Give again, word for word, every line in the entries below from the line with "unfold in_token. case_bool_decide" up to and including the line with "destruct (sdDacl sd)", and no other line.
....................
(** * What an accepted list grants *)

(** An entry that gives a stranger nothing. *)
Definition harmless (a : ACE) : Prop :=
  AceType a = ACCESS_DENIED_ACE_TYPE
  \/ (AceType a = ACCESS_ALLOWED_ACE_TYPE /\ (AceMask a = 0 \/ trustedSID (aceSid a) = true)).

Lemma checkACE_Ok a : checkACE a = Ok tt <-> harmless a \/ (AceType a = ACCESS_ALLOWED_ACE_TYPE /\ inheritOnly a = true /\ aceSid a = CreatorOwner).
Proof.
  unfold checkACE, harmless. destruct (Z.eqb_spec (AceType a) ACCESS_DENIED_ACE_TYPE) as [->|Hd]; [naive_solver|].
  destruct (Z.eqb_spec (AceType a) ACCESS_ALLOWED_ACE_TYPE) as [->|Ha]; cbn [negb]; [|naive_solver].
  destruct (Z.eqb_spec (AceMask a) 0) as [->|Hm]; [naive_solver|]. cbn [orb].
  destruct (trustedSID (aceSid a)) eqn:Et; [naive_solver|]. cbn [orb].
  destruct (inheritOnly a); cbn [andb]; [|naive_solver]. case_bool_decide; naive_solver.
Qed.

Lemma checkACEs_Ok i aces : checkACEs i aces = Ok tt -> exists l, mapM id aces = Some l /\ Forall (fun a => checkACE a = Ok tt) l.
Proof.
  revert i. induction aces as [|[a|] aces IH]; intros i; cbn; [by exists []| |done].
  intros ([] & Ha & Hr)%bind_Ok. destruct (IH _ Hr) as (l & -> & Hl). exists (a :: l). auto.
Qed.

Lemma granted_stranger token denied aces :
  stranger token -> Forall (fun a => harmless a \/ inheritOnly a = true) aces -> granted token denied aces = 0.
Proof.
  intros Hs. revert denied. induction aces as [|a aces IH]; intros denied; [done|]. intros [Ha Hr]%Forall_cons. cbn.
  destruct (inheritOnly a) eqn:Ei; [by apply IH|]. destruct Ha as [Ha|]; [|done]. cbn [orb].
  unfold in_token. case_bool_decide as Hin; cbn [negb]; [|by apply IH].
  destruct Ha as [->|[-> Hm]]; cbn; [by apply IH|]. rewrite IH by done.
  destruct Hm as [->|Ht]; [by rewrite Z.ldiff_0_l|]. by rewrite (Hs _ Hin) in Ht.
Qed.

(** An accepted descriptor names a trusted owner and gives a stranger nothing,
    nor does what a trusted account creates in the directory. *)
Lemma accepted_grants_nothing sd token :
  checkWindowsDACL sd = Ok tt -> stranger token ->
  (exists owner, sdOwner sd = Some owner /\ trustedSID owner = true)
  /\ access token sd = 0
  /\ forall creator, trustedSID creator = true -> access token (created_inside creator sd) = 0.
Proof.
  unfold checkWindowsDACL, access, created_inside. intros Hc Hs. destruct (sdOwner sd) as [owner|]; [|done].
  destruct (trustedSID owner) eqn:Eo; [|done]. cbn [negb] in Hc.
  destruct (sdDacl sd) as [aces|]; [|done]. destruct (checkACEs_Ok _ _ Hc) as (l & Hl & Hok).
  assert (forall s, trustedSID s = true -> bool_decide (s ∈ token) = false) as Hno.
  { intros s Ht. apply bool_decide_eq_false. intros Hin. by rewrite (Hs _ Hin) in Ht. }
  cbn [mbind option_bind sdOwner sdDacl]. rewrite Hl. split_and!.
  - eauto.
  - rewrite Hno by done. rewrite granted_stranger; [done|done|]. eapply Forall_impl; [exact Hok|].
    intros a [?|(_ & ? & _)]%checkACE_Ok; auto.
  - intros creator Ht. rewrite Hno by done.
    assert (exists k, mapM id (omap (inherited creator) l) = Some k /\ Forall harmless k) as (k & -> & Hk).
    { clear Hl Hc aces. induction Hok as [|a l Ha _ (k & Hk & Hf)]; [by exists []|]. cbn. unfold inherited at 1.
      destruct (_ =? 0); [by exists k|]. cbn. rewrite Hk. eexists. split; [done|]. constructor; [|done].
      unfold harmless. cbn. apply checkACE_Ok in Ha as [[->|[-> [->|Ha]]]|(-> & _ & ->)]; auto.
      right. split; [done|]. right. case_bool_decide; [by subst|done]. }
    rewrite granted_stranger; [done|done|]. eapply Forall_impl; [exact Hk|]. auto.
Qed.

(** * The directories above a path *)

(** An element of a cleaned path, in characters a Windows name may have. *)
Definition win_bytes (s : string) : bool := no_byte bslash s && no_byte "/" s && no_byte "?" s && no_byte ":" s.
Definition win_segment (s : string) : Prop := win_bytes s = true /\ s <> "" /\ s <> "." /\ s <> "..".

Definition winPath (vol : string) (l : list string) : string := vol +:+ bs +:+ Join l bs.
....................
• [Your solution]
  unfold in_token. case_bool_decide as Hin; cbn [negb]; [|by apply IH].
  destruct Ha as [->|[-> Hm]]; cbn; [by apply IH|]. rewrite IH by done.
  destruct Hm as [->|Ht]; [by rewrite Z.ldiff_0_l|]. by rewrite (Hs _ Hin) in Ht.
Qed.

(** An accepted descriptor names a trusted owner and gives a stranger nothing,
    nor does what a trusted account creates in the directory. *)
Lemma accepted_grants_nothing sd token :
  checkWindowsDACL sd = Ok tt -> stranger token ->
  (exists owner, sdOwner sd = Some owner /\ trustedSID owner = true)
  /\ access token sd = 0
  /\ forall creator, trustedSID creator = true -> access token (created_inside creator sd) = 0.
Proof.
  unfold checkWindowsDACL, access, created_inside. intros Hc Hs. destruct (sdOwner sd) as [owner|]; [|done].
  destruct (trustedSID owner) eqn:Eo; [|done]. cbn [negb] in Hc.
  destruct (sdDacl sd) as [aces|]; [|done]. destruct (checkACEs_Ok _ _ Hc) as (l & Hl & Hok).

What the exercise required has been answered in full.